[Opening GIVEN DATA section]

(* ===== verification/Rtc.v ===== *)
(** * Rtc: the real time clock (hw/s5pc1xx_rtc.c)

    The state is the register array, the tick timer's frequency and last tick, and the
    broken-down time; the two interrupt lines are pins and the two timers numbers of
    the environment [E].  The host's date ([host]) is an input. *)
From S2P Require Import Prelude HostUtils Irq Timers Device.
From stdpp Require Import sets.
#[local] Open Scope Z_scope.

Definition INT_PEND : Z := 0x30.
Definition RTC_CON : Z := 0x40.
Definition TIC_CNT : Z := 0x44.
Definition RTC_ALM : Z := 0x50.
Definition ALM_SEC : Z := 0x54.
Definition ALM_MIN : Z := 0x58.
Definition ALM_HOUR : Z := 0x5C.
Definition ALM_DAY : Z := 0x60.
Definition ALM_MON : Z := 0x64.
Definition ALM_YEAR : Z := 0x68.
Definition BCD_SEC : Z := 0x70.
Definition BCD_MIN : Z := 0x74.
Definition BCD_HOUR : Z := 0x78.
Definition BCD_DAY : Z := 0x7C.
Definition BCD_WEEKDAY : Z := 0x80.
Definition BCD_MON : Z := 0x84.
Definition BCD_YEAR : Z := 0x88.
Definition CUR_TIC_CNT : Z := 0x90.
Definition INT_ALM : Z := 0x02.
Definition INT_TIC : Z := 0x01.
Definition TIC_EN : Z := 0x100.
Definition TIC_CK_SEL_SHIFT : Z := 4.
Definition CLK_RST : Z := 0x08.
Definition RTC_EN : Z := 0x01.
Definition ALM_EN : Z := 0x40.
Definition YEAR_EN : Z := 0x20.
Definition MON_EN : Z := 0x10.
Definition DAY_EN : Z := 0x08.
Definition HOUR_EN : Z := 0x04.
Definition MIN_EN : Z := 0x02.
Definition SEC_EN : Z := 0x01.

Record S5pc1xxRTCState := mkRtc {
  rtc_regs : list Z;
  periodic_timer : nat;
  freq_out : Z;
  last_tick : Z;
  cur_tic_cnt : Z;
  tick_irq : option nat;
  second_timer : nat;
  current_tm : tm;
  alm_irq : option nat
}.
#[export] Instance eta_rtc : Eta S5pc1xxRTCState := fun r => mkRtc
  (rtc_regs r) (periodic_timer r) (freq_out r) (last_tick r) (cur_tic_cnt r) (tick_irq r)
  (second_timer r) (current_tm r) (alm_irq r).

#[export, program] Instance rtc_regfile : RegFile S5pc1xxRTCState := {|
  regs := rtc_regs;
  with_regs l s := s <| rtc_regs := l |>
|}.
Next Obligation. done. Qed.

(** ** The date *)
(** [tm->tm_sec] and so on are int; [%] and [/] truncate. *)
Definition get_date (r : Z -> Z) (t : tm) : tm :=
  t <| tm_sec := from_bcd (Z.land (r BCD_SEC) 0x7F) |>
    <| tm_min := from_bcd (Z.land (r BCD_MIN) 0x7F) |>
    <| tm_hour := from_bcd (Z.land (r BCD_HOUR) 0x3F) |>
    <| tm_wday := from_bcd (Z.land (r BCD_WEEKDAY) 0x07) |>
    <| tm_mday := from_bcd (Z.land (r BCD_DAY) 0x3F) |>
    <| tm_mon := from_bcd (Z.land (r BCD_MON) 0x1F) - 1 |>
    <| tm_year := 100 + from_bcd (Z.land (r BCD_YEAR) 0xFF)
                  + from_bcd (Z.land (Z.shiftr (r BCD_YEAR) 8) 0xF) * 100 |>.

Definition date_regs (t : tm) : list (Z * Z) :=
  [(BCD_SEC, to_bcd (tm_sec t)); (BCD_MIN, to_bcd (tm_min t)); (BCD_HOUR, to_bcd (tm_hour t));
   (BCD_WEEKDAY, to_bcd (tm_wday t)); (BCD_DAY, to_bcd (tm_mday t));
   (BCD_MON, to_bcd (tm_mon t + 1));
   (BCD_YEAR, Z.lor (to_bcd (Z.rem (tm_year t - 100) 100))
                    (Z.shiftl (to_bcd (Z.quot (Z.rem (tm_year t - 100) 1000) 100)) 8))].

(** Month is between 0 and 11. *)
Definition get_days_in_month (month year : Z) : Z :=
  match rd [31; 28; 31; 30; 31; 30; 31; 31; 30; 31; 30; 31] month with
  | None => 31
  | Some d => if (month =? 1) && (Z.rem year 4 =? 0) then d + 1 else d
  end.

(** The comparison [(unsigned)x >= n] of an int. *)
Definition uge (x n : Z) : bool := n <=? wrap 32 x.

Definition s5pc1xx_rtc_next_second (t : tm) : tm :=
  let t := t <| tm_sec := tm_sec t + 1 |> in
  if uge (tm_sec t) 60 then
    let t := t <| tm_sec := 0 |> <| tm_min := tm_min t + 1 |> in
    if uge (tm_min t) 60 then
      let t := t <| tm_min := 0 |> <| tm_hour := tm_hour t + 1 |> in
      if uge (tm_hour t) 24 then
        let t := t <| tm_hour := 0 |> <| tm_wday := tm_wday t + 1 |> in
        let t := if uge (tm_wday t) 8 then t <| tm_wday := 1 |> else t in
        let days_in_month := get_days_in_month (tm_mon t) (tm_year t) in
        let t := t <| tm_mday := tm_mday t + 1 |> in
        if tm_mday t <? 1 then t <| tm_mday := 1 |>
        else if tm_mday t >? days_in_month then
          let t := t <| tm_mday := 1 |> <| tm_mon := tm_mon t + 1 |> in
          if tm_mon t >=? 12 then t <| tm_mon := 0 |> <| tm_year := tm_year t + 1 |> else t
        else t
      else t
    else t
  else t.

(** The alarm condition of s5pc1xx_rtc_second_update, on the register values. *)
Definition alarm_enabled (alm : Z) : bool :=
  truth (Z.land alm ALM_EN) &&
  (truth (Z.land alm SEC_EN) || truth (Z.land alm MIN_EN) || truth (Z.land alm HOUR_EN) ||
   truth (Z.land alm DAY_EN) || truth (Z.land alm MON_EN) || truth (Z.land alm YEAR_EN)).
Definition alarm_matches (r : Z -> Z) (t : tm) : bool :=
  let off en := negb (truth (Z.land (r RTC_ALM) en)) in
  ((Z.land (r ALM_SEC) 0x7F =? to_bcd (tm_sec t)) || off SEC_EN) &&
  ((Z.land (r ALM_MIN) 0x7F =? to_bcd (tm_min t)) || off MIN_EN) &&
  ((Z.land (r ALM_HOUR) 0x3F =? to_bcd (tm_hour t)) || off HOUR_EN) &&
  ((Z.land (r ALM_DAY) 0x3F =? to_bcd (tm_mday t)) || off DAY_EN) &&
  ((Z.land (r ALM_MON) 0x1F =? to_bcd (tm_mon t)) || off MON_EN) &&
  (((Z.land (r ALM_YEAR) 0xFF =? to_bcd (Z.rem (tm_year t - 100) 100)) &&
    (Z.land (Z.shiftr (r ALM_YEAR) 8) 0xF =? to_bcd (Z.quot (Z.rem (tm_year t - 100) 1000) 100)))
   || off YEAR_EN).

(** ** Handlers *)
Section handlers.
  Context {E : Type} `{!IrqBank E, !TimerBank E} (host : tm).
  Abbreviation RTC := (ST (S5pc1xxRTCState * E)).

  (** The registers as a function, for the pure parts; all indices are in range. *)
Definition file : RTC (Z -> Z) := s ← dev; mret (rv s).

Definition s5pc1xx_rtc_get_date : RTC unit :=
    f ← file; set_dev (fun s => s <| current_tm := get_date f (current_tm s) |>).
Definition s5pc1xx_rtc_set_date (t : tm) : RTC unit :=
    set_dev (fun s => s <| current_tm := t |>) ;;
    for_each (date_regs t) (fun '(i, v) => set_reg i v).

Definition s5pc1xx_rtc_set_timer : RTC unit :=
    last ← on_bank vm_clock;
    set_dev (fun s => s <| last_tick := wrap 64 last |>) ;;
    tic ← reg TIC_CNT;
    s ← dev;
    d ← muldiv tic get_ticks_per_sec (freq_out s);
    on_bank (mod_timer (periodic_timer s) (s64 (wrap 64 (wrap 64 last + d)))).

Definition s5pc1xx_rtc_periodic_tick : RTC unit :=
    con ← reg RTC_CON;
    s ← dev;
    if truth (Z.land con TIC_EN) then
      on_bank (qemu_irq_raise (tick_irq s)) ;;
      pend ← reg INT_PEND;
      set_reg INT_PEND (Z.lor pend INT_TIC) ;;
      s5pc1xx_rtc_set_timer
    else
      set_dev (fun s => s <| last_tick := 0 |>) ;;
      on_bank (del_timer (periodic_timer s)).

Definition s5pc1xx_rtc_periodic_update : RTC unit :=
    con ← reg RTC_CON;
    let freq_code := Z.land (Z.shiftr con TIC_CK_SEL_SHIFT) 0xF in
    set_dev (fun s => s <| freq_out := 32768 / bit freq_code |>).

Definition s5pc1xx_rtc_second_update : RTC unit :=
    con ← reg RTC_CON;
    s ← dev;
    if truth (Z.land con RTC_EN) then
      f ← file;
      when (alarm_enabled (f RTC_ALM) && alarm_matches f (current_tm s))
        (on_bank (qemu_irq_raise (alm_irq s)) ;;
         pend ← reg INT_PEND;
         set_reg INT_PEND (Z.lor pend INT_ALM)) ;;
      set_dev (fun s => s <| current_tm := s5pc1xx_rtc_next_second (current_tm s) |>) ;;
      s ← dev;
      s5pc1xx_rtc_set_date (current_tm s) ;;
      t ← on_bank vm_clock;
      on_bank (mod_timer (second_timer s) (s64 (wrap 64 (wrap 64 t + get_ticks_per_sec))))
    else on_bank (del_timer (second_timer s)).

[Closing GIVEN DATA section]

> [EXERCISE OBJECTIVE]:
Count, in the listing, each line that holds the string "Instance", then give the count and nothing else.

> [RESPONSE]:
2